It is thus intriguing that hybridization has only been detected between M. murinus and M. griseorufus, using microsatellite loci [9,10], which is also unique among the seven cases of sympatry in consisting of a pair of sister lineages. Using the programs Structure [19] and GeneClass [20], Gligor et al. [9], p. 529) concluded that ‘most individuals within the transition zone’ had mixed ancestry (no individual-level assignments were made). Hapke et al. [10] studied a contact zone 40 km further north, and used the same set of microsatellite loci for a total of 159 mouse lemurs, with Structure and NewHybrids [21] identifying a total of 18 admixed individuals. Of these, 15 individuals showed signs of nuclear admixture (i.e. among microsatellites) whereas three had a mismatch between microsatellite and mitochondrial ancestry.

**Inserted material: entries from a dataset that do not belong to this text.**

Ltac own :=
  repeat first
    [ progress cbv zeta
    | solve [auto with own]
    | solve [intros ?; split; reflexivity]
    | match goal with
      | |- _ (if ?c then _ else _) => destruct c
      | |- _ (match ?c with _ => _ end) => destruct c
      | |- pyplot_idle (bind _ _) => apply idle_bind; [ | intros ?]
      | |- keeps_figures (bind _ _) => apply keeps_bind; [ | intros ?]
      | |- draws_on _ (bind _ _) => apply draws_bind; [ | intros ?]
      | |- settles _ (bind _ _) => apply settles_bind; [ | intros ?]
      | |- own_figure (bind (plt_figure _) _) => apply own_new_figure; intros ?
      | |- own_figure (bind _ _) => apply own_bind; [ | intros ?]
      | |- own_figure _ => apply own_idle
      | |- draws_on _ _ => apply keeps_draws
      end ].

Lemma view_own_figure v df : own_figure (run_view config v df).
Proof.
  destruct v; cbn [run_view]; unfold_views;
    unfold _save_dataframe_as_text, df_dropna, df_copy, require_numeric, add_bounds.
  all: own.
Qed.

End OwnFigure.

(** A view never draws on, reorders or closes a figure that was open when
    it was called.  Whatever it does, pyplot's registry ends as it was
    found, or, when the view raised, with the figure the view itself
    opened left on top of it. *)
Theorem view_touches_only_its_own_figure :
  forall (E : Estimators) (config : Config) (v : View) (df : nat) (w : World),
    figures (exec (run_view config v df) w) = figures w
    \/ exists fig e,
         figures (exec (run_view config v df) w) = (next_fig w, fig) :: figures w
         /\ outcome (run_view config v df) w = Raise e.
Proof. intros E config v df w. exact (view_own_figure config v df w). Qed.

(* ================================================================== *)
(** ** A column that is not numeric *)

Section NotNumeric.

Context {E : Estimators} (config : Config).

Lemma series_dropna_length d c :
  List.length (series_dropna (series d c)) = List.length (rows (dropna [c] d)).
Proof.
  unfold series_dropna, series, dropna, row_complete. cbn [rows forallb].
  induction (rows d) as [|r l IH]; [reflexivity|].
  cbn [map filter]. rewrite andb_true_r.
  destruct (negb (is_na (get d r c))); cbn [List.length]; now rewrite IH.
Qed.

Lemma kept_rows_columns v d : columns (kept_rows v d) = columns d.
Proof.
  destruct v; cbn [kept_rows]; try reflexivity.
  unfold type_event_rows. now destruct (truthy selected_types).
Qed.

(** Each of the six views, on data that passes its checks, stops at the
    first statistic of a column of a dtype that is not numeric. *)
Lemma not_numeric_raises v df c w :
  let d := nth df (heap w) (mkDF [] []) in
  averaged_column v = Some c ->
  forallb (has_column d) (required_cols v) = true ->
  empty (kept_rows v d) = false ->
  numeric_column d c = false ->
  exists frames,
    run_view config v df w = (Raise TypeError, with_heap (heap w ++ frames) w).
Proof.
  intros d Hv Hc He Hn.
  assert (Hk : numeric_column (kept_rows v d) c = false).
  { rewrite <- Hn. unfold numeric_column, column_dtype. now rewrite kept_rows_columns. }
  destruct v; cbn [averaged_column] in Hv; try discriminate; injection Hv as ->;
    cbn [run_view required_cols kept_rows] in *.
  - exists [kept_rows (AverageMetricByTimeAndEvent c filename_prefix title y_label) d;
            kept_rows (AverageMetricByTimeAndEvent c filename_prefix title y_label) d].
    cbn [kept_rows required_cols].
    unfold plot_average_metric_by_time_and_event.
    step. fold d. rewrite Hc. cbn [negb].
    rewrite run_filtered. cbv zeta. fold d. step. rewrite He. cbv zeta.
    unfold require_numeric. rewrite Hk. step. now rewrite <- app_assoc.
  - exists (type_event_frames c selected_types d).
    unfold plot_metric_by_event_and_type.
    step. fold d. rewrite Hc. cbn [negb].
    rewrite run_type_event_rows. fold d. rewrite He. cbv zeta.
    unfold require_numeric. rewrite Hk. step. reflexivity.
  - exists [].
    unfold plot_feature_distribution.
    step. fold d. cbn [forallb] in Hc. rewrite andb_true_r in Hc. rewrite Hc.
    cbn [negb]. cbv zeta.
    rewrite series_dropna_length.
    destruct (rows (dropna [c] d)) as [|r l] eqn:Hr.
    { exfalso. revert He. unfold empty. rewrite Hr. now destruct (columns _). }
    cbn [List.length Nat.eqb].
    unfold require_numeric. rewrite Hn. step.
    unfold with_heap. rewrite app_nil_r. now destruct w.
  - exists [dropna [c; "event_name"] d; dropna [c; "event_name"] d].
    unfold plot_distribution_comparison.
    step. fold d. rewrite Hc. cbn [negb].
    rewrite run_filtered. cbv zeta. fold d. step. rewrite He.
    unfold require_numeric. rewrite Hk. step. now rewrite <- app_assoc.
  - exists [dropna [index_col; "event_name"; c] d; dropna [index_col; "event_name"; c] d].
    unfold plot_eventwise_heatmap.
    step. fold d. rewrite Hc. cbn [negb].
    rewrite run_filtered. cbv zeta. fold d. step. rewrite He.
    unfold require_numeric. rewrite Hk. step. now rewrite <- app_assoc.
  - exists [dropna [keyword_col; "event_name"; c] d;
            dropna [keyword_col; "event_name"; c] d].
    unfold plot_keyword_score_heatmap.
    step. fold d. rewrite Hc. cbn [negb].
    rewrite run_filtered. cbv zeta. fold d. step. rewrite He.
    unfold require_numeric. rewrite Hk. step. now rewrite <- app_assoc.
Qed.

End NotNumeric.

Here, we use restriction-site associated DNA sequencing (RADseq) data to revisit the contact zone area studied by Hapke et al. [10] and follow-up work in Lüdemann [11] that used the same microsatellites and methods. We have included a total of 130 individuals, including 18 of the individuals that were inferred to be hybrids by these studies in addition to samples from nearby and distant allopatric populations. To ensure that non-admixed individuals from parental species were present, as is critical for accurately identifying either the presence or absence of hybrids [22], we also include samples from nearby and distant allopatric populations. We examine individual-level admixture in the northern contact zone and used coalescent modelling to ask whether there is evidence for ongoing and/or ancestral gene flow between the species. To our surprise, we found no evidence for admixed individuals in the contact zone—including among the individuals previously identified as hybrids—and also infer a lack of ongoing gene flow between the two species more generally.

2. Methods

(a) Sampling

Hapke et al. [10] and follow-up work in Lüdemann [11] detected hybridization between M. murinus (hereafter referred to as murinus) and M. griseorufus (hereafter referred to as griseorufus) using nine microsatellites and a fragment of the HV1 mitochondrial locus from individuals in the Andohahela area in southeastern Madagascar. We made use of a selection of 94 of their samples and augmented this dataset with 33 samples from distant, allopatric sites, and three Microcebus rufus samples that were used as an outgroup (electronic supplementary material, table S1, table S2).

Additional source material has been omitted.